THE PROBLEM: Go to the line holding "(10 MHz, 100" in the entries below and write out exactly every line down to and including the line holding "since_start=100 ns=10000 delta=89".

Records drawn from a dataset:

(** ** Correlation *)
Definition py_sum_f (l : list float) : float := num_f (py_sum l).
Definition fmean (l : list float) : res float := fdiv (py_sum_f l) (float_of_Z (Z.of_nat (length l))).
Definition centered (xs : list float) : res (list float) := m ← fmean xs; Ok ((λ x, fsub x m) <$> xs).
(** [x ** 2] is the correctly rounded square. *)
Definition norm (cs : list float) : res float := py_sqrt (py_sum_f ((λ c, fmul c c) <$> cs)).
Definition pearson (xs ys : list float) : res (option float) :=
  if (length xs <? 3)%nat || negb (length xs =? length ys)%nat then Ok None else
  cx ← centered xs; cy ← centered ys;
  let n := py_sum_f (zip_with fmul cx cy) in
  dx ← norm cx; dy ← norm cy;
  if is_fzero dx || is_fzero dy then Ok None else r ← fdiv n (fmul dx dy); Ok (Some r).
(** The last position of the run of values equal to that at [i], from [j]. *)
Fixpoint run_end {A} (eqb : A → A → bool) (sorted : list A) (i j fuel : nat) : nat :=
  match fuel with
  | O => j
  | S fuel => match sorted !! i, sorted !! S j with
              | Some x, Some y => if eqb y x then run_end eqb sorted i (S j) fuel else j
              | _, _ => j
              end
  end.
Fixpoint rank_loop {A} (eqb : A → A → bool) (sorted : list A) (order : list nat) (i : nat) (ranks : list float)
    (fuel : nat) : res (list float) :=
  match fuel with
  | O => Ok ranks
  | S fuel =>
    if (length sorted <=? i)%nat then Ok ranks else
    let j := run_end eqb sorted i i (length sorted) in
    half ← fdiv (float_of_Z (Z.of_nat (i + j))) (float_of_Z 2);
    let avg := fadd half (float_of_Z 1) in
    rank_loop eqb sorted order (S j) (foldl (λ rs k, <[k := avg]> rs) ranks (take (S j - i) (drop i order))) fuel
  end.
(** [sorted(range(n), key=lambda i: vals[i])] *)
Definition sorted_indices {A} (leb : A → A → bool) (vals : list A) : list nat :=
  (sort_by (λ a b, leb a.1 b.1) (zip vals (seq 0 (length vals)))).*2.
Definition average_ranks {A} (leb eqb : A → A → bool) (vals : list A) : res (list float) :=
  let order := sorted_indices leb vals in
  rank_loop eqb (omap (λ i, vals !! i) order) order 0 (replicate (length vals) (S754_zero false)) (length vals).
Definition flt_leb (a b : float) : bool := negb (SFltb b a).
Definition _average_ranks : list float → res (list float) := average_ranks flt_leb float_eqb.
Definition spearman (xs ys : list float) : res (option float) :=
  if (length xs <? 3)%nat || negb (length xs =? length ys)%nat then Ok None else
  rx ← _average_ranks xs; ry ← _average_ranks ys; pearson rx ry.
Definition _fmt_corr (label : string) (rho : option float) : string :=
  match rho with
  | None => label +:+ ": undefined (constant or n<3)"
  | Some r => label +:+ ": " +:+ fmt_fixed 3 r
  end.
(* ===== verification/BenchSelftest.v ===== *)
(** * The harness's self-test (scripts/bench.py, [cmd_selftest])

    Every check and planted fault of the command, in its order.  The steps are
    those of SelfTest; a step reads back the fixture file it has just written,
    so the files of different steps do not meet.  The host answers for git-free
    subprocesses, /proc and the search of tshark; [run_on] is tshark on a pcap
    with the given bytes, [td] the temporary directory of the pcaps. *)
From stdpp Require Import gmap.
From S2P Require Import Prelude PyStr SelfTest Regex PyFloat PyData PyCsv BenchSerial PcapHttp D0070Pass BenchHost BenchTables BenchRun BenchSummary.
From Stdlib Require Import Ascii.

(** ** Steps *)
(** [try: run(); raise BenchFail(unfired) ... fired.append(f"{label}: {e}")] *)
Definition planted {A} (r : res A) (unfired : string) (needles : list string) (label : string) : step :=
  Plant {| pl_run := void r; pl_unfired := unfired; pl_needles := needles; pl_label := label |}.
(** A call that is only made: its exceptions end the test. *)
Definition runs_ok {A} (r : res A) : step := Accept (_ ← r; Ok []).
Definition check (b : bool) (msg : string) : res unit := raise_when (negb b) (BenchFail msg).
Definition test_fail (b : bool) (msg : string) : res unit := check b ("TEST FAIL: " +:+ msg).

(** ** What the messages print *)
Definition repr_dict (kvs : list (string * string)) : string :=
  "{" +:+ join ", " ((λ kv : string * string, repr_str kv.1 +:+ ": " +:+ kv.2) <$> kvs) +:+ "}".
Definition repr_row (r : row) : string := repr_dict ((λ kv, (kv.1, py_repr kv.2)) <$> r).
Definition repr_rows (rows : list row) : string := repr_list (repr_row <$> rows).
Definition repr_schedule (s : list (string * Z)) : string :=
  repr_list ((λ ct, repr_tuple [repr_str ct.1; str_of_Z ct.2]) <$> s).
Definition repr_extract (e : extract) : string :=
  repr_dict [("w_ns", str_of_Z (w_ns e)); ("d_ack_ns", str_of_Z (d_ack_ns e)); ("d_fin_ns", str_of_Z (d_fin_ns e));
             ("synack_to_http_ns", str_of_Z (synack_to_http_ns e)); ("http_len", str_of_Z (http_len e));
             ("guest_ftx_ns", match guest_ftx_ns e with Some t => str_of_Z t | None => "''" end);
             ("guest_arp_req_n", str_of_Z (guest_arp_req_n e))].
Definition repr_event (e : arp_event) : string :=
  repr_dict [("system", py_repr (ae_system e)); ("config", py_repr (ae_config e)); ("batch_id", py_repr (ae_batch e));
             ("trial", py_repr (ae_trial e)); ("warmup", py_repr (ae_warmup e)); ("guest_ftx_ns", str_of_Z (ae_ftx e));
             ("arm_median_ns", str_of_Z (ae_median e)); ("excess_ns", str_of_Z (ae_ftx e - ae_median e));
             ("guest_arp_req_n", py_repr (ae_arp_req e))].

(** ** Inputs *)
Definition ratio_log : string := unterminated
  ["[    0.062690] cpu0: Ratio of byte access time to unaligned word access is 7.36, unaligned accesses are fast"].
Definition good_serial_to (last : string) : string := unterminated
  ["PHASE ticks (10 MHz, 100 ns/tick); ns = ticks * 100";
   "PHASE _start ticks=100 ns=10000 since_start=0 ns=0 delta=0 ns=0";
   "PHASE stamp_a ticks=110 ns=11000 since_start=10 ns=1000 delta=10 ns=1000";
   "PHASE stamp_b ticks=111 ns=11100 since_start=11 ns=1100 delta=1 ns=100"; last].
Definition good_serial : string :=
  good_serial_to "PHASE E3g ticks=200 ns=20000 since_start=100 ns=10000 delta=89 ns=8900".
Definition bad_sum : string :=
  good_serial_to "PHASE E3g ticks=200 ns=20000 since_start=100 ns=10000 delta=50 ns=5000".
Definition good_ctrl : odict string pyval :=
  [("governor", PStr "performance"); ("smt_control", PStr "off"); ("cpufreq_boost", PStr "0"); ("virt", PStr "none");
   ("steal_start_ticks", PInt 0)].
Definition bad_ctrls : list (string * pyval) :=
  [("governor", PStr "powersave"); ("smt_control", PStr "on"); ("cpufreq_boost", PStr "1"); ("virt", PStr "kvm");
   ("steal_start_ticks", PInt 1); ("governor", PStr "unavailable")].
Definition steal_row (ticks trial warmup : string) : row :=
  [("steal_ticks", PStr ticks); ("batch_id", PStr "b1"); ("trial", PStr trial); ("warmup", PStr warmup)].
(** [zip]ped: [(pkt, t) for (pkt, _), t in zip(frames, times)] *)
Abbreviation frame := (list Z * Z)%type.
Definition retimed (frames : list frame) (times : list Z) : list frame := zip_with (λ f t, (f.1, t)) frames times.
(** [bytes.fromhex("3333ff123456") + guest_mac + bytes.fromhex("86dd") + bytes(46)] *)
Definition v6_frame : list Z := [0x33; 0x33; 0xff; 0x12; 0x34; 0x56] ++ guest_mac ++ [0x86; 0xdd] ++ zeros 46.
Definition syn_in (ack_f : frame) : list Z := set_slice 47 48 [0x02] ack_f.1.
Definition fake_extract (w d_ack d_fin len : Z) (_ _ : string) : res extract :=
  Ok {| w_ns := w; d_ack_ns := d_ack; d_fin_ns := d_fin; synack_to_http_ns := 1; http_len := len;
        guest_ftx_ns := None; guest_arp_req_n := 0 |}.
Definition connect_row (batch : option string) (system cfg : string) (ns : Z) : row :=
  [("warmup", PInt 0)] ++ match batch with Some b => [("batch_id", PStr b)] | None => [] end ++
  [("system", PStr system); ("config", PStr cfg); ("e0_to_first_connect_ns", PInt ns)].
Definition t47_connect_rows (m_fast_ns : Z) (batch : string) : list row :=
  let row := connect_row (Some batch) "whimbrel" in
  [row SAFE_CONFIG 18500000; row FAST_CONFIG 18600000; row "m-release-default" 18550000;
   row "m-release-fast-boot" m_fast_ns].
Definition s_pair (safe_e4 fast_e4 : Z) : list row :=
  let common := [("warmup", PInt 0); ("system", PStr "whimbrel"); ("w_ns", PInt 25000000); ("d_fin_ns", PInt 150000);
                 ("synack_to_http_ns", PInt 1000000); ("e0_to_first_connect_ns", PInt 18500000)] in
  [common ++ [("config", PStr SAFE_CONFIG); ("e0_to_e4_ns", PInt safe_e4); ("trial", PInt 1)];
   common ++ [("config", PStr FAST_CONFIG); ("e0_to_e4_ns", PInt fast_e4); ("trial", PInt 2)]].
Definition sig_row (trial ftx : Z) : row :=
  [("system", PStr "linux"); ("config", PStr "trimmed"); ("batch_id", PStr "b"); ("trial", PInt trial);
   ("warmup", PInt 0); ("guest_ftx_ns", PInt ftx); ("guest_arp_req_n", PInt 1)].
Definition sig_rows : list row := (λ i, sig_row i (237000000 + i * 200000)) <$> seqZ 0 9.
Definition group (sys cfg : string) (e4 : num) : list pyval * metrics :=
  ([PStr "b1"; PStr sys; PStr cfg], [("e0_to_e4_ns", [e4])]).
Definition manifest_text (quiet : string) : string := unterminated
  ["artifact Image-stock " +:+ str_repeat 64 "a"; "artifact Image-trimmed " +:+ str_repeat 64 "b";
   "artifact rootfs.cpio " +:+ str_repeat 64 "c"; "artifact init " +:+ str_repeat 64 "d"; "append quiet " +:+ quiet;
   "append instrumented " +:+ LINUX_APPEND_INSTRUMENTED].

(** ** The host during the test *)
Definition with_env (env : string → option string) (h : host) : host :=
  {| h_env := env; h_read := h_read h; h_unreadable := h_unreadable h; h_size := h_size h; h_sha256 := h_sha256 h;
     h_which := h_which h; h_executable := h_executable h; h_run := h_run h; h_cpu_count := h_cpu_count h;
     h_clk_tck := h_clk_tck h; h_release := h_release h; h_bind := h_bind h |}.
(** [os.environ[k] = v], [os.environ.pop(k, None)] *)
Definition setenv (k v : string) (h : host) : host :=
  with_env (λ n, if String.eqb n k then Some v else h_env h n) h.
Definition popenv (k : string) (h : host) : host := with_env (λ n, if String.eqb n k then None else h_env h n) h.
(** The host where tshark answers [run] and the only pcap is of that size. *)
Definition with_pcap (run : list string → proc) (size : string → option N) (h : host) : host :=
  {| h_env := h_env h; h_read := h_read h; h_unreadable := h_unreadable h; h_size := size; h_sha256 := h_sha256 h;
     h_which := h_which h; h_executable := h_executable h; h_run := run; h_cpu_count := h_cpu_count h;
     h_clk_tck := h_clk_tck h; h_release := h_release h; h_bind := h_bind h |}.

Section selftest.
Context (h : host) (root td : string) (run_on : list Z → list string → proc).
Context (rng : Z → nat → nat → nat) (relpath : string → string) (fs : files).

Definition tmp : string := root +:+ "/results/selftest".
(** After the first step BENCH_TSHARK is gone. *)
Definition h1 : host := popenv "BENCH_TSHARK" h.
Definition text_of (fs : files) (p : string) : option string := fs !! p.

(** ** Serial logs and counts *)
Definition serial_steps : list step :=
  [planted (require_tshark_bench (setenv "BENCH_TSHARK" "/no/such/tshark" h)) "missing tshark did not fire"
     ["tshark not installed"] "missing tshark";
   planted (parse_phases (unterminated ["PHASE E3g ticks=notanumber ns=0 since_start=0 ns=0 delta=0 ns=0"]))
     "malformed PHASE did not fire" ["malformed PHASE line"] "malformed PHASE";
   planted (parse_phases (unterminated ["PHASE E3g unset"])) "unset PHASE did not fire" ["unset"] "unset PHASE";
   planted (falsifier3_scan (unterminated ["Z P D C T V M"; "M! 0000000000000002 ffffffff80200000"]))
     "M! diagnostic did not fire" ["falsifier 3"] "falsifier 3 M!";
   runs_ok (falsifier3_scan (unterminated ["PHASE E3g ok"; "HTTP OK"]));
   planted (d0081_probe_scan ratio_log) "D-0081 ratio line did not fire" ["falsifier 1"; D0081_PROBE_RATIO]
     "D-0081 falsifier 1 ratio";
   planted (d0081_probe_scan (unterminated ["| 4 | 24000 | `check_unaligned_access_all_cpus` | 0 | 0.063108 |"]))
     "D-0081 initcall table did not fire" ["falsifier 1"; "duration 24000"] "D-0081 falsifier 1 initcall table";
   planted (d0081_probe_scan (unterminated
       ["initcall check_unaligned_access_all_cpus+0x0/0xabc returned 0 after 24000 usecs"]))
     "D-0081 initcall usecs did not fire" ["falsifier 1"; "24000 usecs"] "D-0081 falsifier 1 initcall usecs";
   runs_ok (d0081_probe_scan (unterminated ["READY"; "LINUX INIT OK"]));
   runs_ok (d0081_probe_scan (unterminated ["| 4 | 0 | `check_unaligned_access_all_cpus` | 0 | 0.063108 |";
       "initcall check_unaligned_access_all_cpus+0x0/0xabc returned 0 after 0 usecs"]));
   runs_ok (d0081_probe_scan (unterminated
       ["| 393 | 0 | `lock_and_set_unaligned_access_static_branch` | 0 | 0.064718 |"]));
   planted (require_registered_counts "t47" 5 3 2) "nonconforming n did not fire" ["BENCH_N"] "nonconforming counts";
   planted (require_registered_counts "t47" 30 3 1) "nonconforming batches did not fire" ["BENCH_BATCHES"]
     "nonconforming batches";
   runs_ok (require_registered_counts "t47" 30 3 2);
   runs_ok (require_registered_counts "fp-ab" 5 1 1)].
Definition probe_log : string := tmp +:+ "/d0081-probe.serial".
Definition mtrap_log : string := tmp +:+ "/mtrap.serial".
Definition mtrap_clean : string := tmp +:+ "/mtrap-clean.serial".
Definition mtrap_missing : string := tmp +:+ "/no-such-mtrap.serial".
Definition scan_clean : res outcome :=
  cmd_scan_mtrap (text_of (<[mtrap_clean := unterminated ["PHASE E3g ok"; "HTTP OK"]]> fs)) mtrap_clean.
Definition log_steps : list step :=
  [planted (cmd_check_serial (text_of (<[probe_log := ratio_log]> fs)) probe_log)
     "check-serial D-0081 plant did not fire" ["falsifier 1"] "check-serial D-0081 plant";
   planted (cmd_scan_mtrap (text_of (<[mtrap_log :=
       unterminated ["ZPDCTVM"; "M! 0000000000000009 ffffffff80208bba 0000000000000000"]]> fs)) mtrap_log)
     "scan-mtrap plant did not fire" ["falsifier 3"] "scan-mtrap plant";
   accepts scan_clean "scan-mtrap clean serial passes";
   planted (cmd_scan_mtrap (text_of (delete mtrap_missing fs)) mtrap_missing) "scan-mtrap missing file did not fire"
     ["serial log missing"] "scan-mtrap missing file"].

(** ** Tables *)
(** [_write_fixture_runs(path, rows); assert_aggregatable(read_csv(path))] *)
Definition in_tmp (name : string) : string := tmp +:+ "/" +:+ name.
Definition aggregate (name : string) (rows : list row) : res unit :=
  runs ← read_csv (in_tmp name) (_write_fixture_runs (in_tmp name) rows fs); assert_aggregatable runs false.
Definition good_phases : res (list string) :=
  rows ← parse_phases good_serial;
  names ← mapR (get "phase") rows;
  _ ← check (bool_decide (names = PStr <$> ["_start"; "stamp_a"; "stamp_b"; "E3g"]))
        ("good PHASE parse unexpected: " +:+ repr_rows rows);
  overhead ← stamp_overhead_ns rows;
  _ ← check (overhead =? 100) "stamp overhead parse unexpected";
  Ok [].
Definition batch_steps : list step :=
  [planted (runs ← read_csv (in_tmp "zero-runs.csv") (write_csv (in_tmp "zero-runs.csv") RUNS_FIELDS [] fs);
            assert_aggregatable runs false) "zero-trial CSV did not fire" ["zero-trial CSV"] "zero-trial CSV";
   planted (aggregate "mismatch-runs.csv"
       [[("trial", PInt 1); ("qemu_version", PStr "QEMU emulator version 8.2.2")];
        [("trial", PInt 2); ("qemu_version", PStr "QEMU emulator version 9.0.0")]])
     "version mismatch did not fire" ["QEMU version mismatch"] "version mismatch";
   planted (aggregate "dirty-runs.csv" [[("trial", PInt 1); ("dirty", PInt 1)]]) "dirty tree did not fire"
     ["dirty-tree"] "dirty tree";
   planted (aggregate "sha-runs.csv" [[("trial", PInt 1); ("git_sha", PStr "aaa")]; [("trial", PInt 2); ("git_sha", PStr "bbb")]])
     "git SHA mismatch did not fire" ["git SHA mismatch"] "git SHA mismatch";
   Accept good_phases;
   planted (parse_phases bad_sum) "phase-sum mismatch did not fire" ["phase deltas sum"] "phase-sum mismatch"].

WRITTEN ANSWER:
  ["PHASE ticks (10 MHz, 100 ns/tick); ns = ticks * 100";
   "PHASE _start ticks=100 ns=10000 since_start=0 ns=0 delta=0 ns=0";
   "PHASE stamp_a ticks=110 ns=11000 since_start=10 ns=1000 delta=10 ns=1000";
   "PHASE stamp_b ticks=111 ns=11100 since_start=11 ns=1100 delta=1 ns=100"; last].
Definition good_serial : string :=
  good_serial_to "PHASE E3g ticks=200 ns=20000 since_start=100 ns=10000 delta=89 ns=8900".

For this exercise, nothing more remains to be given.